Upon the whole, the reasoning of Dr. I. in support of Establishments, from their supposed utility, seems not less infelicitous, than that in which he attempts to defend these institutions by the circumstances of the patriarchal, Jewish, and Christian dispensations, or by the direct authority of the word of God.

In surveying the work of Dr. I. I cannot forbear again remarking, that its tone is polite, kind, and manly. He does not expressly affirm, but he seems to write under the feeling, that in this strife the dissenters are, as they ever have been, the party aggrieved; and that, in these circumstances, to argue is enough-acrimony would be unworthy. What estimate must he form of the conduct of some of his coadjutors in this cause, who delight to add insult to wrong, and to cover their pages with reviling and slander?

* Vindication, pp. 219, 220.

It seems somewhat ominous for the cause of Ecclesiastical Establishments in this country, that they are so linked with one another. Were one so small, relatively to the empire, and so moderately expensive, as the Scottish, and which probably includes a majority of the people in this quarter, alone in question, it might, possibly, be endured for generations. But we have the huge English Establishment, with its bishops sitting where they ought not, and uniting with the most disliked of the Peerage against the people and their own anointed king, and its detested tithes, and its obnoxious clergy, and its dissatisfied and half-revolting people from the Church in which they remain. We have the Irish Establishment, the laughing-stock of Europe, regarded as a morbid incubus by the restless people of the island on which it is placed, and now in the process of being cognosced by the British parliament. These all make common cause, and the work of Dr. I. illustrates this fact. The Church of Scotland will not now lift her voice against Episcopacy, as she did in the olden time-then, it was 66 abjured prelacy," now, it is "the venerable hierarchy;" nor will she tell the king, sitting in the Assembly by his Commissioner, that it is daring presumption to claim to be head of any church on earth, and that, as he values the permanence of his throne, he should renounce a presumption so offensive in the eyes of Him who is " King of kings, and Lord of lords." No-this cannot be. These are not times to agitate, after this fashion, the friends of Establishments believe and feel.

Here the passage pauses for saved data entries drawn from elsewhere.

(* ===== verification/MeshInbox.v ===== *)
(** The inbox of the mesh: Send, Receive, Hydrate, Thread and PendingCount of
    internal/mesh/mesh.go with receive_filters.go, the blocking waits of wait.go and of
    mesh__wait_for_event, the ingest of p2p_bridge.go, the sweeps of reaper.go, and the messages and agents of store/sqlite/mesh.go.

    Sends, ingests, receives and waits are threads whose steps are their store calls, any of which
    may fail; the ids minted, the clock and the resolution of names, peers, bindings and
    repositories are answers from outside.  Transmission, subscribers, notifications, audit
    rows, hit statistics, display names and terminal locators are left out.  Columns keep
    whole seconds. *)

From Stdlib Require Import Ascii String.
From stdpp Require Import base list option gmap strings.
From S2P Require Import Prelude GoStrings MeshTags.

#[local] Open Scope string_scope.
#[local] Open Scope list_scope.
#[local] Open Scope Z_scope.

(** ** Rows *)

Record MeshMessage := {
  ID : string; WorkspaceID : string; SessionID : string; Kind : string; Priority : string; Content : string; Audience : string; Tags : string;
  ReplyTo : string; ThreadRoot : string; ReplyCount : Z; Status : string; ExpiresAt : Z; CreatedAt : Z;
  Repo : string; Branch : string; WorkspacePath : string; ActorKind : string }.

Record MeshAgent := {
  a_WorkspaceID : string; a_Name : string; a_Role : string; a_ClientType : string; a_Cursor : string; a_Origin : string; a_LastSeenAt : Z }.

Record MeshMessageFilter := {
  q_WorkspaceIDs : list string; SinceID : string; SinceTime : option Z; StatusLive : bool; ExcludeSessionID : string; q_ThreadRoot : string;
  Kinds : list string; ExcludeKinds : list string; ActorKinds : list string; ExcludeActorKinds : list string; q_Tags : string;
  q_Repo : string; q_Branch : string; q_WorkspacePath : string; q_Audience : string; AgentRole : string;
  OrderOldest : bool; Limit : Z }.

(** *** QueryMeshMessages *)

(** LIKE: any run of characters, any one character; ASCII case is folded. *)
Fixpoint like (p t : string) : bool :=
  match p with
  | EmptyString => bool_decide (t = "")
  | String a p =>
      if bool_decide (a = "%"%char)
      then (fix any t := like p t || match t with EmptyString => false | String _ t => any t end) t
      else match t with EmptyString => false | String b t => (bool_decide (a = "_"%char) || bool_decide (a = b)) && like p t end
  end.

Definition contains_tag (tags tag : string) : bool := like (ToLower ("%" +:+ tag +:+ "%")) (ToLower tags).

Definition among (l : list string) (x : string) : bool := bool_decide (l = []) || bool_decide (x ∈ l).
Definition not_among (l : list string) (x : string) : bool := negb (bool_decide (x ∈ l)).
Definition same_or_any (want x : string) : bool := bool_decide (want = "") || bool_decide (x = want).

Definition addressed (audience role : string) (to : string) : bool :=
  if bool_decide (audience = "" /\ role = "") then true
  else bool_decide (to = "*") || (negb (bool_decide (audience = "")) && bool_decide (to = audience)) ||
       (negb (bool_decide (role = "")) && bool_decide (to = role)).

Definition selects (f : MeshMessageFilter) (m : MeshMessage) : bool :=
  among (q_WorkspaceIDs f) (WorkspaceID m) &&
  (bool_decide (SinceID f = "") || String.ltb (SinceID f) (ID m)) &&
  match SinceTime f with Some t => formatTime t <? CreatedAt m | None => true end &&
  (negb (StatusLive f) || bool_decide (Status m = "live")) &&
  (bool_decide (ExcludeSessionID f = "") || negb (bool_decide (SessionID m = ExcludeSessionID f))) &&
  same_or_any (q_ThreadRoot f) (ThreadRoot m) &&
  among (Kinds f) (Kind m) && not_among (ExcludeKinds f) (Kind m) &&
  among (ActorKinds f) (ActorKind m) && not_among (ExcludeActorKinds f) (ActorKind m) &&
  forallb (contains_tag (Tags m)) (splitTags (q_Tags f)) &&
  same_or_any (q_Repo f) (Repo m) && same_or_any (q_Branch f) (Branch m) && same_or_any (q_WorkspacePath f) (WorkspacePath m) &&
  addressed (q_Audience f) (AgentRole f) (Audience m).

What will be the result of this perilous coalition? It may not be at hand-it may be still remote-but can it be other than this that the sound and the unsound, the great and the small, the rich and the poor, religious Establishments, shall be mingled in the judgment of the British community that the various partners in the common concern shall each be held responsible for the whole-and that, as one great and intolerable abuse, the more intolerable for its very magnitude, the voice of the indignant nation will ultimately demand the abolition of the whole?

W. LANG, PRINTER, NELSON STREET, GLASGOW.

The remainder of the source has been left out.